--- TRY IT ---
Where the listing below reaches the line containing "replace (Z.of_nat y0", start writing out lines exactly, and stop once the line containing "(** X19: on" has been written.

──────────────────────────────

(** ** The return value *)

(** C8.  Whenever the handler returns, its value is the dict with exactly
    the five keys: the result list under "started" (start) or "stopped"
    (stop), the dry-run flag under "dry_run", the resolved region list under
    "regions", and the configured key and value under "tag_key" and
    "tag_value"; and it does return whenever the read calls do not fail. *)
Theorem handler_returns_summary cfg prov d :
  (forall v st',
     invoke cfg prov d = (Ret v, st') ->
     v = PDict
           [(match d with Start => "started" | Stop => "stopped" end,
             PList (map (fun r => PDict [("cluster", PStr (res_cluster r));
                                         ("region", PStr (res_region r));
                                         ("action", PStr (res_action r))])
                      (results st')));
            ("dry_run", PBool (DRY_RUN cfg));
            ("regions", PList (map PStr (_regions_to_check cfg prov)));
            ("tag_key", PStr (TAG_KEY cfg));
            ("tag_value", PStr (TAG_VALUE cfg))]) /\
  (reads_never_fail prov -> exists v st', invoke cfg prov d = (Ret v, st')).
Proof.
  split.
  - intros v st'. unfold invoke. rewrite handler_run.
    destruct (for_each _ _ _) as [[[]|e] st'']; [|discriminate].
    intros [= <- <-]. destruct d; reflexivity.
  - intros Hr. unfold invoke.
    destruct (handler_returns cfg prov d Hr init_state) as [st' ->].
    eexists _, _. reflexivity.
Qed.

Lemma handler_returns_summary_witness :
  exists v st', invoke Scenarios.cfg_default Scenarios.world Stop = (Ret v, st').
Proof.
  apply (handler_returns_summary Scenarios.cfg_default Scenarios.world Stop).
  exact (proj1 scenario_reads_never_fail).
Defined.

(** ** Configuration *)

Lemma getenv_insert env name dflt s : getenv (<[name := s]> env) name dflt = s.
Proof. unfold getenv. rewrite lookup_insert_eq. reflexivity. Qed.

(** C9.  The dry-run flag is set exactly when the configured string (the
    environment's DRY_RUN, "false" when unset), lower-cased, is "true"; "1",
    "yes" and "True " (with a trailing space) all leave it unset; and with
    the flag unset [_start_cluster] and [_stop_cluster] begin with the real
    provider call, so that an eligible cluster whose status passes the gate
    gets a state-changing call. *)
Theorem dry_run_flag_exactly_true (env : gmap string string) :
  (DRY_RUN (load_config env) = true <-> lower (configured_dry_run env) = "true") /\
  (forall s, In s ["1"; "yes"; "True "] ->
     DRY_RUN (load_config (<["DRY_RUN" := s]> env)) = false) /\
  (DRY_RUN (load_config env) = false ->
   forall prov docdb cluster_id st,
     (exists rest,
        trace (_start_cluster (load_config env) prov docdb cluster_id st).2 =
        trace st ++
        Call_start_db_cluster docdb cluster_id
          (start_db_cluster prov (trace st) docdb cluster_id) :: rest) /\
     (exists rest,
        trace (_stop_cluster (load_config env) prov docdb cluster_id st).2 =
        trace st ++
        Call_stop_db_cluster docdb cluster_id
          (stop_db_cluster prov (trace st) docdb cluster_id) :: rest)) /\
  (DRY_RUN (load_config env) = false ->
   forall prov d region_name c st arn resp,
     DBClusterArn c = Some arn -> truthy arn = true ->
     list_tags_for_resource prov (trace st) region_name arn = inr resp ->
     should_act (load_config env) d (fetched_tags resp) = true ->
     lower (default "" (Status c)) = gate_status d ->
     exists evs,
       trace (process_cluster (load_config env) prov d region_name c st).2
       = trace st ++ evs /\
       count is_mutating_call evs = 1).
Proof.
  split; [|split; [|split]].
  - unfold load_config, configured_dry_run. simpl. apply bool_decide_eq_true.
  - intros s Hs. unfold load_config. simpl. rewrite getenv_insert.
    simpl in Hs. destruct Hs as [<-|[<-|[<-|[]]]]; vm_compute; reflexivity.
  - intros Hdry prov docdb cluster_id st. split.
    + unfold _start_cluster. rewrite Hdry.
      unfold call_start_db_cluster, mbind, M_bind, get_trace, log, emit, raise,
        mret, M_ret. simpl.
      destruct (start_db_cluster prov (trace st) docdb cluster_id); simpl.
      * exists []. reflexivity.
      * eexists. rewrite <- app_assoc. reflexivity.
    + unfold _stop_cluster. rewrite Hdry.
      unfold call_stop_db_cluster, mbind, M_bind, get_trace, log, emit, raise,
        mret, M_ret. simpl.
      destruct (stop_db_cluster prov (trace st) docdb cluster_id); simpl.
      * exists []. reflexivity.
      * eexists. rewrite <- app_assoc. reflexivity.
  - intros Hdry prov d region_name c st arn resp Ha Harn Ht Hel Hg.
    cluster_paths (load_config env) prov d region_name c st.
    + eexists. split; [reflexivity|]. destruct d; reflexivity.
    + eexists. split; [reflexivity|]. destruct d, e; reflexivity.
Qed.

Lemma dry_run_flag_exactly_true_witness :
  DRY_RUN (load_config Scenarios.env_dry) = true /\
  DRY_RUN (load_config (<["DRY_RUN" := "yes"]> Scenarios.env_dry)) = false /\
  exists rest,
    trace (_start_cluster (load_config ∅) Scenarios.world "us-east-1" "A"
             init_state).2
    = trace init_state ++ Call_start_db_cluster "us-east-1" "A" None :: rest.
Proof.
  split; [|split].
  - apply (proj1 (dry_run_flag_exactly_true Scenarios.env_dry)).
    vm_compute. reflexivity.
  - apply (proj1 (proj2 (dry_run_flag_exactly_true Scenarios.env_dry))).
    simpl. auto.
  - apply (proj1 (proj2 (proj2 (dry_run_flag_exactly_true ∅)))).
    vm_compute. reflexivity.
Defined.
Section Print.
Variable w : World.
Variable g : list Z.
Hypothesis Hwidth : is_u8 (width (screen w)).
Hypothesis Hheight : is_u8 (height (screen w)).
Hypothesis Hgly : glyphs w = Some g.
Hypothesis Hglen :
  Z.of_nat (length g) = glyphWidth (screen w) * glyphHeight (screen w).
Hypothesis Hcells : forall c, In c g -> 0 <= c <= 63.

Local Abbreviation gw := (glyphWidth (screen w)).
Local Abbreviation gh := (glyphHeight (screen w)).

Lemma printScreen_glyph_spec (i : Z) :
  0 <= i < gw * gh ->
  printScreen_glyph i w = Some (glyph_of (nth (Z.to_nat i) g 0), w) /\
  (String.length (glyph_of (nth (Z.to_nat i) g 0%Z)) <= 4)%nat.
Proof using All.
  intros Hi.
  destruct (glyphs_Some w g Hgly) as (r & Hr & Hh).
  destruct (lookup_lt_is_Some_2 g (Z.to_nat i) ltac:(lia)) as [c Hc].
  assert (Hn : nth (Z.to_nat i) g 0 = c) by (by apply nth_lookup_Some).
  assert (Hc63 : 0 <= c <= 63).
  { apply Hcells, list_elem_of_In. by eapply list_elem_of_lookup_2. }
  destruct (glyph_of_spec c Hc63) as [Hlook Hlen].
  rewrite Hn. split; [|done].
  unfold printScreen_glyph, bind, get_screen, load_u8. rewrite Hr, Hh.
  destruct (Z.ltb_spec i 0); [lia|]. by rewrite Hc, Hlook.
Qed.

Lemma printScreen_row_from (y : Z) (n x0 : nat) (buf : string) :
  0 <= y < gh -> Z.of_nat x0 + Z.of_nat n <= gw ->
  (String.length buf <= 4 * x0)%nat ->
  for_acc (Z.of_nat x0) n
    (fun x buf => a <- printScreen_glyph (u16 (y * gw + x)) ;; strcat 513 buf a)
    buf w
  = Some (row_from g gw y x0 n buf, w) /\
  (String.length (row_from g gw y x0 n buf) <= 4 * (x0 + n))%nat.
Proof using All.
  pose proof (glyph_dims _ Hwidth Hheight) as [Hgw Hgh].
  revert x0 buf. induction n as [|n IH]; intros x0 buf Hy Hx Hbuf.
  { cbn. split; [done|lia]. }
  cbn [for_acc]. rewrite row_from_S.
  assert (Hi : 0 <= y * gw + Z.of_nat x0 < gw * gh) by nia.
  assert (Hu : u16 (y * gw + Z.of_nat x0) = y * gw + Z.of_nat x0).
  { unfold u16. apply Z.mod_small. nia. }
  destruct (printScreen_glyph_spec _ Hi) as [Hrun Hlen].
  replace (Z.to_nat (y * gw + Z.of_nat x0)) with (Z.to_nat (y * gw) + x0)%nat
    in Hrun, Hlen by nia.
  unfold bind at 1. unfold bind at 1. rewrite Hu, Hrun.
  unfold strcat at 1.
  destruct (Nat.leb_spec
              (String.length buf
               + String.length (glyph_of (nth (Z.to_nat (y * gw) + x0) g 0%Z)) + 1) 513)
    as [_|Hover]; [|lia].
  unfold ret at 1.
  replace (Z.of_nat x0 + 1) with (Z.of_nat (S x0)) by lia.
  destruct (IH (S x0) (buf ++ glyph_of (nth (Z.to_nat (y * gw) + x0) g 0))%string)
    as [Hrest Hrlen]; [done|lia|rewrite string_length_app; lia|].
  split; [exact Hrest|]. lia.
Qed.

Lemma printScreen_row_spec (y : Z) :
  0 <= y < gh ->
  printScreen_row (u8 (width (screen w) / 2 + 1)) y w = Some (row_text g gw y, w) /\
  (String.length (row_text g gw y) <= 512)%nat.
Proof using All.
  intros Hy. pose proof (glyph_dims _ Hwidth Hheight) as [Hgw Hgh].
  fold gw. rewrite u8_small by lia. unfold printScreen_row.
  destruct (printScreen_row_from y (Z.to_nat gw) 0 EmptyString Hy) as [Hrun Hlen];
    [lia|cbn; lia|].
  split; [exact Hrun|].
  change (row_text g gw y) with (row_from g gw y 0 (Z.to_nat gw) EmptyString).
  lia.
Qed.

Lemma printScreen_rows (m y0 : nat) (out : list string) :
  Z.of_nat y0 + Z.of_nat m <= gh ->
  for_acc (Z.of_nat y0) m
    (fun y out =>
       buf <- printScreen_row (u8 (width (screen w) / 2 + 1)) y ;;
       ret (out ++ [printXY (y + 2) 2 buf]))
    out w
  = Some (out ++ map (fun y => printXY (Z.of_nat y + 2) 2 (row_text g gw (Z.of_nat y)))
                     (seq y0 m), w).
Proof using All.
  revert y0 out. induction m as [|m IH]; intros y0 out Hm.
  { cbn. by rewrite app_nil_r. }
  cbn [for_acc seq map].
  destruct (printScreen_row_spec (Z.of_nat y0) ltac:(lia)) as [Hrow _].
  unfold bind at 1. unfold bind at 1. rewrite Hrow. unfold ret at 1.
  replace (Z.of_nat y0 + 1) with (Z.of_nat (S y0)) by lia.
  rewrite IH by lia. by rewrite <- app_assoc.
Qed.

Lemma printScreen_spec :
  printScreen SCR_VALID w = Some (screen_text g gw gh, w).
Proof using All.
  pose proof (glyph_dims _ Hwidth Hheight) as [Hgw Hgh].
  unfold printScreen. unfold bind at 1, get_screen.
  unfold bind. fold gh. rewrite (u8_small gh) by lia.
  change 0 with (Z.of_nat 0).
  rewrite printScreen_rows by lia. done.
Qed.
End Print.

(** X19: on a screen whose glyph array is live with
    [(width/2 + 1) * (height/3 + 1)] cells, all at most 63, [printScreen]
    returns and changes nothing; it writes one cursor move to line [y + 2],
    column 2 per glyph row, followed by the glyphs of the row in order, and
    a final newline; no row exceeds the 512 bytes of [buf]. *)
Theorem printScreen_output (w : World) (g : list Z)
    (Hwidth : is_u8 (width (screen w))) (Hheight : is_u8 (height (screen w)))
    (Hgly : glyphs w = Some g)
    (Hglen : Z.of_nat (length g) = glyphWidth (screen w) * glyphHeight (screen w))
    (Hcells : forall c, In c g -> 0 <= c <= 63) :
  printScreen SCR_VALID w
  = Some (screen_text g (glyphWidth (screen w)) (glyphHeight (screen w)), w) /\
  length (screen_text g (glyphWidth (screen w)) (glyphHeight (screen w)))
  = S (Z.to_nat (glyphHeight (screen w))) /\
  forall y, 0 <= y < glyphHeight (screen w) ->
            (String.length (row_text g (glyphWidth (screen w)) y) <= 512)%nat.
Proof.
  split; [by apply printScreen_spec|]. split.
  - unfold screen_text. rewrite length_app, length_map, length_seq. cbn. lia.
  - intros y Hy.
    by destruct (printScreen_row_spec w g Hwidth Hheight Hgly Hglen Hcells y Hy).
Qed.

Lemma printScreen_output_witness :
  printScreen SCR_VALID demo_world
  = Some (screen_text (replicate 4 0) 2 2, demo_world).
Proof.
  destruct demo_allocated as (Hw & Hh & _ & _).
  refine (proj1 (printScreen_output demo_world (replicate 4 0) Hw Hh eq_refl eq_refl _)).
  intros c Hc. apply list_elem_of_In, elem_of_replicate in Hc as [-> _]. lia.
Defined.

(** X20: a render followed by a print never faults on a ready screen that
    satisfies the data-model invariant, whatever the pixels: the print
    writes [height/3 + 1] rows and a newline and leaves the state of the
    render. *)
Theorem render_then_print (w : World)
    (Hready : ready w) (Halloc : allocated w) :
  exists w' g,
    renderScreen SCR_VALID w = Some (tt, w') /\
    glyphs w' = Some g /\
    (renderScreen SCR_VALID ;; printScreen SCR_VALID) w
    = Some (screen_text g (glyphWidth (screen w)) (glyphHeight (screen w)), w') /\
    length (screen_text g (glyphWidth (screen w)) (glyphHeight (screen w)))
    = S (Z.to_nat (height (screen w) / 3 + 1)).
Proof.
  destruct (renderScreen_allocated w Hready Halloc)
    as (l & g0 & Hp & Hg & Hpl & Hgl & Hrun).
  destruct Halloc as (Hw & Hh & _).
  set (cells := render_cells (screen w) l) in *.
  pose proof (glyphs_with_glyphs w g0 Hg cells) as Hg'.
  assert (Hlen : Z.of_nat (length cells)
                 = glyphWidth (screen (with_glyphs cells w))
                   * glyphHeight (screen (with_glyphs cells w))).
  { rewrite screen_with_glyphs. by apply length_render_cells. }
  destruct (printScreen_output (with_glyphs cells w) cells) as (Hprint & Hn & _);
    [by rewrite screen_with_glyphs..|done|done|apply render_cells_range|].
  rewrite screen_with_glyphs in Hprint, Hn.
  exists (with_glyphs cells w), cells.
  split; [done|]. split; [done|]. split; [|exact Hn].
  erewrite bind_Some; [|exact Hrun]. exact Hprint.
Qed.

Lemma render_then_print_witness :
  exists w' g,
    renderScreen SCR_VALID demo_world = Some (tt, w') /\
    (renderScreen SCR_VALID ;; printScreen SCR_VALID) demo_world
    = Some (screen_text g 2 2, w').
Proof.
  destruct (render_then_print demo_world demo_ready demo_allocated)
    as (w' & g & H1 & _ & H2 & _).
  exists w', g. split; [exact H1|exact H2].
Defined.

──────────────────────────────

--- WRITTEN ANSWER ---
  replace (Z.of_nat y0 + 1) with (Z.of_nat (S y0)) by lia.
  rewrite IH by lia. by rewrite <- app_assoc.
Qed.

Lemma printScreen_spec :
  printScreen SCR_VALID w = Some (screen_text g gw gh, w).
Proof using All.
  pose proof (glyph_dims _ Hwidth Hheight) as [Hgw Hgh].
  unfold printScreen. unfold bind at 1, get_screen.
  unfold bind. fold gh. rewrite (u8_small gh) by lia.
  change 0 with (Z.of_nat 0).
  rewrite printScreen_rows by lia. done.
Qed.
End Print.

(** X19: on a screen whose glyph array is live with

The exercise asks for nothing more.